1832 Voluntary removal is too slow for the ever-growing tide of settlers and cotton plantation owners. The government presses harder. Creek delegates sign a treaty giving up part of their lands in Alabama. Each Indian family receives 320 acres and each chief is given 640 acres. They may stay on their allotments or sell them and move west at government expense to lands where they are promised autonomy. Deceit and violence follow immediately. Unscrupulous land agents defraud Indians who cannot testify in Alabama courts. Creek farms are burned and families physically forced from their land. Homeless, demoralized bands roam the countryside, foraging to keep from starving, but refusing to leave the neighborhood of their former homes. Some of the displaced Indians lash back by destroying cabins, burning crops, and killing white settlers.

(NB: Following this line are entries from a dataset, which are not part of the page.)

(* ===== verification/OperatorNew.v ===== *)
(** * Allocation functions and lifetimes (syntax/operator_new/main.cpp)

    The program replaces operator new and delete, for all classes and for one, and calls them through
    new-expressions.  The heap holds blocks and the objects that live in them: a pointer is a block and an
    offset, and using storage or an object that is not there is undefined. *)

From S2P Require Import Prelude.

(** ** The heap *)

(** [None] is the null pointer. *)
Abbreviation ptr := (option (nat * Z)).

(** A line that is printed: a text, or one of an allocation function with its arguments. *)
Inductive event :=
  | Line (s : string)
  | NewLine (op : string) (p : ptr) (size : Z)
  | DeleteLine (op : string) (p : ptr).

(** [refusals]: whether malloc fails, for the next calls (it succeeds after the last); [counts]: what a
    new-expression notes before the elements of an array. *)
Record Heap := mkHeap {
  blocks : gmap nat Z; next : nat; refusals : list bool;
  live : gset (nat * Z); counts : gmap (nat * Z) nat; log : list event
}.

Definition set_blocks x h := mkHeap x (next h) (refusals h) (live h) (counts h) (log h).
Definition set_live x h := mkHeap (blocks h) (next h) (refusals h) x (counts h) (log h).
Definition set_counts x h := mkHeap (blocks h) (next h) (refusals h) (live h) x (log h).

Definition print (e : event) : M Heap unit :=
  modify (λ h, mkHeap (blocks h) (next h) (refusals h) (live h) (counts h) (log h ++ [e])).

Definition malloc (size : Z) : M Heap ptr := λ h,
  match refusals h with
  | true :: l => (Ok None, mkHeap (blocks h) (next h) l (live h) (counts h) (log h))
  | l => (Ok (Some (next h, 0%Z)),
          mkHeap (<[next h := size]> (blocks h)) (S (next h)) (tail l) (live h) (counts h) (log h))
  end.

Definition free (p : ptr) : M Heap unit := λ h,
  match p with
  | None => (Ok tt, h)
  | Some (b, o) =>
      if decide (o = 0%Z ∧ is_Some (blocks h !! b)) then (Ok tt, set_blocks (delete b (blocks h)) h) else (Undef, h)
  end.

(** The bytes from [a] are there. *)
Definition storage (a : nat * Z) (size : Z) : M Heap unit := λ h,
  match blocks h !! a.1 with
  | Some n => if ((0 <=? a.2) && (a.2 + size <=? n))%Z then (Ok tt, h) else (Undef, h)
  | None => (Undef, h)
  end.

(** ** The allocation functions *)

Definition operator_new (size : Z) : M Heap ptr :=
  p ← malloc size; print (NewLine "operator new" p size);; mret p.
Definition operator_delete (p : ptr) : M Heap unit :=
  print (DeleteLine "operator delete" p);; free p.
Definition operator_new_array (size : Z) : M Heap ptr :=
  p ← malloc size; print (NewLine "operator new[]" p size);; mret p.
Definition operator_delete_array (p : ptr) : M Heap unit :=
  print (DeleteLine "operator delete[]" p);; free p.

Definition B_operator_new (size : Z) : M Heap ptr :=
  p ← malloc size; print (NewLine "B::operator new" p size);; mret p.
Definition B_operator_delete (p : ptr) : M Heap unit :=
  print (DeleteLine "B::operator delete" p);; free p.
Definition B_operator_new_array (size : Z) : M Heap ptr :=
  p ← malloc size; print (NewLine "B::operator new[]" p size);; mret p.
Definition B_operator_delete_array (p : ptr) : M Heap unit :=
  print (DeleteLine "B::operator delete[]" p);; free p.

Definition B_placement_new (size : Z) (p : ptr) : M Heap ptr :=
  print (NewLine "B::Placement new" p size);; mret p.
Definition B_placement_delete (p : ptr) : M Heap unit := print (DeleteLine "B::Placement delete" p).
Definition B_placement_new_array (size : Z) (p : ptr) : M Heap ptr :=
  print (NewLine "B::Placement new[]" p size);; mret p.
Definition B_placement_delete_array (p : ptr) : M Heap unit := print (DeleteLine "B::Placement delete[]" p).

Definition C_placement_new (size : Z) (p : ptr) : M Heap ptr :=
  print (NewLine "C::Placement new" p size);; mret p.
Definition C_placement_delete (p : ptr) : M Heap unit := print (DeleteLine "C::Placement delete" p).
Definition C_placement_new_array (size : Z) (p : ptr) : M Heap ptr :=
  print (NewLine "C::Placement new[]" p size);; mret p.
Definition C_placement_delete_array (p : ptr) : M Heap unit := print (DeleteLine "C::Placement delete[]" p).

(** The functions a new-expression finds for a class, and those it finds for a placement.  [reserved]: they
    are the ones of the library, which return the pointer they are given. *)
Record Alloc := mkAlloc {
  al_new : Z → M Heap ptr; al_delete : ptr → M Heap unit;
  al_new_array : Z → M Heap ptr; al_delete_array : ptr → M Heap unit
}.
Record Place := mkPlace {
  pl_new : Z → ptr → M Heap ptr; pl_delete : ptr → M Heap unit;
  pl_new_array : Z → ptr → M Heap ptr; pl_delete_array : ptr → M Heap unit; reserved : bool
}.

Definition A_alloc : Alloc := mkAlloc operator_new operator_delete operator_new_array operator_delete_array.
Definition B_alloc : Alloc := mkAlloc B_operator_new B_operator_delete B_operator_new_array B_operator_delete_array.

Definition A_place : Place := mkPlace (λ _, mret) (λ _, mret tt) (λ _, mret) (λ _, mret tt) true.
Definition B_place : Place :=
  mkPlace B_placement_new B_placement_delete B_placement_new_array B_placement_delete_array false.
Definition C_place : Place :=
  mkPlace C_placement_new C_placement_delete C_placement_new_array C_placement_delete_array false.

(** ** The classes *)

Record Class_ := mkClass { cname : string; csize : Z; throws : bool }.

Definition A : Class_ := mkClass "A" 4 false.
Definition B : Class_ := mkClass "B" 8 false.
Definition C : Class_ := mkClass "C" 4 true.

(** The bodies of the constructors and destructors; C() throws. *)
Definition ctor (T : Class_) : M Heap unit :=
  print (Line (cname T +:+ "()"));; if throws T then throw RuntimeError else mret tt.
Definition dtor (T : Class_) : M Heap unit := print (Line ("~" +:+ cname T +:+ "()")).

(** An object lives from the end of its constructor to its destructor. *)
Definition construct (T : Class_) (a : nat * Z) : M Heap unit :=
  storage a (csize T);; ctor T;; modify (λ h, set_live (live h ∪ {[a]}) h).

Definition destroy (T : Class_) (a : nat * Z) : M Heap unit :=
  h ← get;
  if decide (a ∈ live h) then modify (λ h, set_live (live h ∖ {[a]}) h);; dtor T else undef.

(** [m], and where it throws [clean] before the exception goes on. *)
Definition cleaning {A} (m : M Heap A) (clean : M Heap unit) : M Heap A := λ h,
  match m h with
  | (Throw e, h') => (clean;; throw e) h'
  | r => r
  end.

(** ** New-expressions *)

Definition shift (a : nat * Z) (d : Z) : nat * Z := (a.1, (a.2 + d)%Z).
Definition element (T : Class_) (a : nat * Z) (i : nat) : nat * Z := shift a (csize T * Z.of_nat i).

(** The elements before [i], from the last to the first. *)
Fixpoint destroy_down (T : Class_) (a : nat * Z) (i : nat) : M Heap unit :=
  match i with 0 => mret tt | S i => destroy T (element T a i);; destroy_down T a i end.

Fixpoint construct_up (T : Class_) (a : nat * Z) (i n : nat) : M Heap unit :=
  match n with
  | 0 => mret tt
  | S n => cleaning (construct T (element T a i)) (destroy_down T a i);; construct_up T a (S i) n
  end.

Definition new_ (T : Class_) (al : Alloc) : M Heap (nat * Z) :=
  p ← al_new al (csize T);
  match p with
  | None => undef
  | Some a => cleaning (construct T a) (al_delete al p);; mret a
  end.

Definition delete_ (T : Class_) (al : Alloc) (a : nat * Z) : M Heap unit :=
  destroy T a;; al_delete al (Some a).

Definition place (T : Class_) (pl : Place) (buf : ptr) : M Heap (nat * Z) :=
  p ← pl_new pl (csize T) buf;
  match p with
  | None => undef
  | Some a => cleaning (construct T a) (pl_delete pl p);; mret a
  end.

Section arrays.
(** What a new-expression asks for besides the elements of an array, to note their number; none with the
    placement functions of the library. *)
Context (overhead : Z).

Definition fill_array (T : Class_) (a : nat * Z) (x : Z) (n : nat) (clean : M Heap unit) : M Heap (nat * Z) :=
  storage a x;;
  cleaning (construct_up T (shift a x) 0 n) clean;;
  modify (λ h, set_counts (<[shift a x := n]> (counts h)) h);;
  mret (shift a x).

Definition new_array (T : Class_) (al : Alloc) (n : nat) : M Heap (nat * Z) :=
  let size := (csize T * Z.of_nat n + overhead)%Z in
  if (2 ^ 64 <=? size)%Z then throw RuntimeError
  else
    p ← al_new_array al size;
    match p with
    | None => undef
    | Some a => fill_array T a overhead n (al_delete_array al p)
    end.

Definition delete_array (T : Class_) (al : Alloc) (a : nat * Z) : M Heap unit :=
  h ← get;
  match counts h !! a with
  | None => undef
  | Some n => destroy_down T a n;; al_delete_array al (Some (shift a (- overhead)))
  end.

Definition place_array (T : Class_) (pl : Place) (buf : ptr) (n : nat) : M Heap (nat * Z) :=
  let x := if reserved pl then 0%Z else overhead in
  p ← pl_new_array pl (csize T * Z.of_nat n + x)%Z buf;
  match p with
  | None => undef
  | Some a => fill_array T a x n (pl_delete_array pl p)
  end.

(** ** The program *)

Definition CallNew (T : Class_) (al : Alloc) : M Heap unit :=
  p ← new_ T al; delete_ T al p.

Definition CallNewArray (T : Class_) (al : Alloc) (size : nat) : M Heap unit :=
  p ← new_array T al size; delete_array T al p.

Definition CallPlacementNew (T : Class_) (pl : Place) : M Heap unit :=
  buf ← malloc (csize T);
  try_catch (p ← place T pl buf; destroy T p) (print (Line "exception"));;
  free buf.

Definition CallPlacementNewArray (T : Class_) (pl : Place) (size : nat) : M Heap unit :=
  buf ← malloc (u64 (csize T * Z.of_nat size));
  try_catch (p ← place_array T pl buf size; for_each (λ _, destroy T p) (seq 0 size)) (print (Line "exception"));;
  free buf.

(** main, without the lines that separate its parts. *)
Definition main : M Heap unit :=
  CallNew A A_alloc;; CallNew B B_alloc;;
  CallNewArray A A_alloc 2;; CallNewArray B B_alloc 2;;
  CallPlacementNew A A_place;; CallPlacementNew B B_place;;
  CallPlacementNewArray A A_place 2;; CallPlacementNewArray B B_place 2;;
  CallPlacementNew C C_place;; CallPlacementNewArray C C_place 2.
End arrays.

Definition empty_heap : Heap := mkHeap ∅ 0 [] ∅ ∅ [].

(** ** What the functions of a class promise *)

Definition logs (es : list event) (h : Heap) : Heap :=
  mkHeap (blocks h) (next h) (refusals h) (live h) (counts h) (log h ++ es).

(** The allocation functions take from malloc, give to free, and say so in the name of [scope]. *)
Class Allocates (al : Alloc) (scope : string) : Prop := {
  al_new_run size h : al_new al size h =
    (p ← malloc size; print (NewLine (scope +:+ "operator new") p size);; mret p) h;
  al_delete_run p h : al_delete al p h = (print (DeleteLine (scope +:+ "operator delete") p);; free p) h;
  al_new_array_run size h : al_new_array al size h =
    (p ← malloc size; print (NewLine (scope +:+ "operator new[]") p size);; mret p) h;
  al_delete_array_run p h : al_delete_array al p h = (print (DeleteLine (scope +:+ "operator delete[]") p);; free p) h
}.

#[global] Instance A_allocates : Allocates A_alloc EmptyString.
Proof. by split. Qed.

#[global] Instance B_allocates : Allocates B_alloc "B::".
Proof. by split. Qed.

1836 The so-called Creek War of 1836 ends when about 2,500 people, including several hundred warriors in chains, are marched on foot to Montgomery, AL, and crowded onto barges during the extreme heat of July. They are pushed by steamboats down the Alabama River, beginning their forced removal to Indian Territory. During the summer and winter of 1836-early 1837, over 14,000 Creeks make the three-month journey to Oklahoma, a trip of over 800 land miles and another 400 by water. Most leave with only what they can carry.
Read more about the removal of the Creeks from Georgia
1839 The Cherokee begin their "Trail of Tears." A few escape and remain in the mountains of East Tennessee and North Carolina where most of their descendants now live on the Qualla Reserve around Cherokee, NC.
1842 For over six years, the Seminoles fiercely fight an invading army ten times their size. Driven into almost inaccessible swamps and hunted like wild animals, their removal is finally completed, except for a few hundred who manage to escape the soldiers and become the ancestors of the present Florida Seminole and Miccasuki.
1843 The Central Railroad constructs a railroad line into Macon through the Ocmulgee Old Fields destroying a portion of the Lesser Temple Mound and the great prehistoric town. A locomotive "roundhouse" is located near the Funeral Mound.
1850 The huge oak trees on the mounds are cut for timber. Until this time, the Old Ocmulgee Fields and Brown's Mount (another scenic prehistoric town about 6 miles down river) had been favorite resorts for picnics and parties, first by the officers at Fort Hawkins then by the residents of Macon. Much of the Macon Plateau site becomes part of the Dunlap Plantation. Clay for brick manufacturing is mined near the Great Temple Mound and a fertilizer factor is constructed nearby.
1852 Ex-President James K. Polk rides the Central Railroad through the mound area into Macon.
1859 A census taken this year (after some time has elapsed for recovery following the drastic loss of lives during the removal) lists 13,539 Creeks. Over 23,000 Creeks are accounted for by name and town in 1832 shortly before the removal, giving some indication of the extent of decimation suffered during the removal.